Task to carry out: What lines of the material hold the string "MBind"? Pull each of them out.
"""
(** * silx.gui.plot.Colormap: the colormap model and its display range

    A shallow embedding of the [Colormap] class of
    [src/silx/gui/plot/Colormap.py].  Python values are dynamically typed,
    so the attributes of a colormap are kept as values of [pyval]; the
    methods are Rocq functions over a record of these attributes.  Code that
    can raise returns an [outcome]; code that also logs a warning or emits
    the [sigChanged] signal runs in the small writer monad [eff]. *)

From Stdlib Require Import QArith Qcanon.
From stdpp Require Import base option list strings gmap.

Local Open Scope string_scope.
Local Open Scope list_scope.

(** ** Python values *)

(** Numbers.  Python ints and floats are modelled by exact rationals in
    canonical form, so that Leibniz equality is numeric equality; the
    orderings are decided through [Qccompare].  Not-a-number and the
    infinities are outside the model. *)
Definition Qc_ltb (x y : Qc) : bool :=
  match (x ?= y)%Qc with Lt => true | _ => false end.

Definition Qc_eqb (x y : Qc) : bool :=
  match (x ?= y)%Qc with Eq => true | _ => false end.

Definition Qc_min (x y : Qc) : Qc := if Qc_ltb y x then y else x.
Definition Qc_max (x y : Qc) : Qc := if Qc_ltb x y then y else x.

(** The number written [z] in the source, for an integer literal. *)
Definition num (z : Z) : Qc := Q2Qc (inject_Z z).

(** A [numpy.ndarray] of numbers: its shape and its elements in row-major
    order. *)
Record ndarray := NdArray { shape : list nat; flat : list Qc }.

Inductive pyval :=
| PyNone
| PyBool (b : bool)
| PyNum (x : Qc)
| PyStr (s : string)
| PyArray (a : ndarray)
| PyTuple (u v : pyval).

(** What [_setColors] may be given: [None], an array, a list or tuple (held
    as the array [numpy.array] builds from it), or an object of any other
    type. *)
Inductive colors_arg :=
| ColNone
| ColArray (a : ndarray)
| ColSeq (a : ndarray)
| ColOther.

(** ** Exceptions, outcomes and effects *)

(** The reasons for which this module raises [ValueError]; the comments give
    the message of the source. *)
Inductive value_error :=
| BadColorsType        (* colors should be None or a numpy.ndarray or a list or a tuple *)
| NoNameNoColors       (* The colormap should have a name defined or a tuple of colors *)
| UnknownNormalization (v : pyval) (* Given normalization is not recoginized (%s) *)
| AutoscaleWithBounds  (* autoscale is requested but vmin and vmax are also defined *)
| NoAutoscaleNoBounds  (* autoscale is not requested but vmin and vmax are both set to None *)
| AutoscaleNotBool     (* Autoscale value should be True or False *)
| AmbiguousTruth.      (* numpy: the truth value of an array is ambiguous *)

Inductive exn :=
| AssertionError
| TypeError
| ValueError (why : value_error)
| OverflowError.       (* int too large to convert to float *)

Inductive outcome (A : Type) :=
| Ok (a : A)
| Raise (e : exn).
Arguments Ok {A} a.
Arguments Raise {A} e.

#[export] Instance outcome_ret : MRet outcome := @Ok.
#[export] Instance outcome_bind : MBind outcome := fun A B f m =>
  match m with
  | Ok a => f a
  | Raise e => Raise e
  end.

(** What the logger receives. *)
Inductive warning :=
| UnsupportedLogBounds (vmin vmax : option Qc)
    (* Unsuported vmin (%s) and/or vmax (%s) given for a log scale
       Autoscale will be performed *)
| NormalizationNotGiven.
    (* Normalization not given in the dictionary, set by default to linear *)

Inductive event :=
| Warning (w : warning)   (* _logger.warning(w) *)
| SigChanged.             (* self.sigChanged.emit() *)

(** A computation that leaves a trace of events, and returns or raises. *)
Record eff (A : Type) := Eff { trace : list event; result : outcome A }.
Arguments Eff {A} trace result.
Arguments trace {A} e.
Arguments result {A} e.

#[export] Instance eff_ret : MRet eff := fun A a => Eff [] (Ok a).
#[export] Instance eff_bind : MBind eff := fun A B f m =>
  match result m with
  | Ok a => Eff (trace m ++ trace (f a)) (result (f a))
  | Raise e => Eff (trace m) (Raise e)
  end.

Definition lift {A} (o : outcome A) : eff A := Eff [] o.
Definition tell (ev : event) : eff unit := Eff [ev] (Ok tt).
Definition py_assert (b : bool) : outcome unit :=
  if b then Ok tt else Raise AssertionError.

(** ** Comparisons of Python values *)

(** [bool] is a subclass of [int]: [True] is 1 and [False] is 0. *)
Definition as_number (v : pyval) : option Qc :=
  match v with
  | PyBool true => Some 1%Qc
  | PyBool false => Some 0%Qc
  | PyNum x => Some x
  | _ => None
  end.

(** The truth value of [a == b].  On an array [==] is elementwise and the
    result has no truth value; values of unrelated types are unequal. *)
Fixpoint py_eq (a b : pyval) : outcome bool :=
  match a, b with
  | PyArray _, _ | _, PyArray _ => Raise (ValueError AmbiguousTruth)
  | PyNone, PyNone => Ok true
  | PyStr s, PyStr t => Ok (String.eqb s t)
  | PyTuple u v, PyTuple u' v' =>
      b1 ← py_eq u u'; if b1 : bool then py_eq v v' else Ok false
  | _, _ =>
      match as_number a, as_number b with
      | Some x, Some y => Ok (Qc_eqb x y)
      | _, _ => Ok false
      end
  end.

(** The truth value of [a < q] for a number [q] (Python 3: ordering [None],
    a string or a tuple against a number is a [TypeError]). *)
Definition py_lt (a : pyval) (q : Qc) : outcome bool :=
  match as_number a with
  | Some x => Ok (Qc_ltb x q)
  | None =>
      match a with
      | PyArray _ => Raise (ValueError AmbiguousTruth)
      | _ => Raise TypeError
      end
  end.

(** [v in t] for a tuple [t]. *)
Fixpoint py_in (v : pyval) (t : list pyval) : outcome bool :=
  match t with
  | [] => Ok false
  | x :: t' => b ← py_eq v x; if b : bool then Ok true else py_in v t'
  end.

Definition is_None (v : pyval) : bool :=
  match v with PyNone => true | _ => false end.

(** ** Module constants *)

Definition LINEAR : string := "linear".
Definition LOGARITHM : string := "log".
Definition NORMALIZATIONS : list string := [LINEAR; LOGARITHM].

Definition DEFAULT_MIN_LIN : pyval := PyNum (num 0).
Definition DEFAULT_MAX_LIN : pyval := PyNum (num 1).
Definition DEFAULT_MIN_LOG : pyval := PyNum (num 1).
Definition DEFAULT_MAX_LOG : pyval := PyNum (num 10).

(** ** The Colormap object *)

(** The attributes of a [Colormap].  [_autoscale] exists only once
    [_setFromDict] has run. *)
Record Colormap := MkColormap {
  _name : pyval;
  _colors : pyval;
  _normalization : pyval;
  _vmin : pyval;
  _vmax : pyval;
  _autoscale : option bool
}.

Definition of_option {A} (f : A -> pyval) (o : option A) : pyval :=
  match o with Some a => f a | None => PyNone end.

(** [_setColors]: the new value of [self._colors]. *)
Definition _setColors (colors : colors_arg) : outcome pyval :=
  match colors with
  | ColOther => Raise (ValueError BadColorsType)
  | ColSeq a => Ok (PyArray a)
  | ColArray a => Ok (PyArray a)
  | ColNone => Ok PyNone
  end.

(** [vmin is not None and vmin < 1.0] *)
Definition below_one (v : option Qc) : bool :=
  match v with
  | Some x => Qc_ltb x 1%Qc
  | None => false
  end.

(** A string object given as an argument.  The interpreter keeps one
    object for each string constant of the program text, a literal or a
    module constant such as [LOGARITHM]: [interned] says that the object is
    that one.  A string built at run time (joined, formatted, read from a
    file) is an object of its own, also when its characters are those of a
    constant. *)
Record str_object := StrObject { interned : bool; chars : string }.

(** The object of the constant [s].  A string written where the model
    expects a string object stands for this one, as a literal or a module
    constant does in the source. *)
Definition constant (s : string) : str_object := StrObject true s.
Coercion constant : string >-> str_object.

(** An object built at run time with the characters [s]. *)
Definition built (s : string) : str_object := StrObject false s.

(** [x is c], for a module constant [c]. *)
Definition is_constant (x : str_object) (c : string) : bool :=
  interned x && String.eqb (chars x) c.

(** The integer nearest to [n / d], a tie going to the even one
    ([0 <= n], [0 < d]). *)
Definition round_half_even (n d : Z) : Z :=
  let q := (n / d)%Z in
  match (2 * (n mod d) ?= d)%Z with
  | Lt => q
  | Gt => (q + 1)%Z
  | Eq => if Z.even q then q else (q + 1)%Z
  end.

(** [a / (q * 2 ^ e)] as a fraction of integers. *)
Definition scaled (a q e : Z) : Z * Z :=
  if (0 <=? e)%Z then (a, q * 2 ^ e)%Z else (a * 2 ^ (- e), q)%Z.

(** The double nearest to [a / q] for [0 < a] and [0 < q], or [None] when it
    is beyond the largest double: the exponent [e] puts the quotient in
    [2 ^ 52 .. 2 ^ 53], or is the least exponent -1074 of a subnormal, and
    the 53-bit significand is rounded to nearest, ties to even. *)
Definition binary64 (a q : Z) : option Q :=
  let e0 := (Z.log2 a - Z.log2 q - 52)%Z in
  let e1 :=
    if ((scaled a q e0).1 / (scaled a q e0).2 <? 2 ^ 52)%Z
    then (e0 - 1)%Z else e0 in
  let e := Z.max e1 (-1074) in
  let m := round_half_even (scaled a q e).1 (scaled a q e).2 in
  if (0 <=? e)%Z then
    if (2 ^ 1024 <=? m * 2 ^ e)%Z then None else Some (inject_Z (m * 2 ^ e))
  else Some (Qmake m (Z.to_pos (2 ^ (- e)))).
"""
Answer section:
#[export] Instance outcome_bind : MBind outcome := fun A B f m =>
#[export] Instance eff_bind : MBind eff := fun A B f m =>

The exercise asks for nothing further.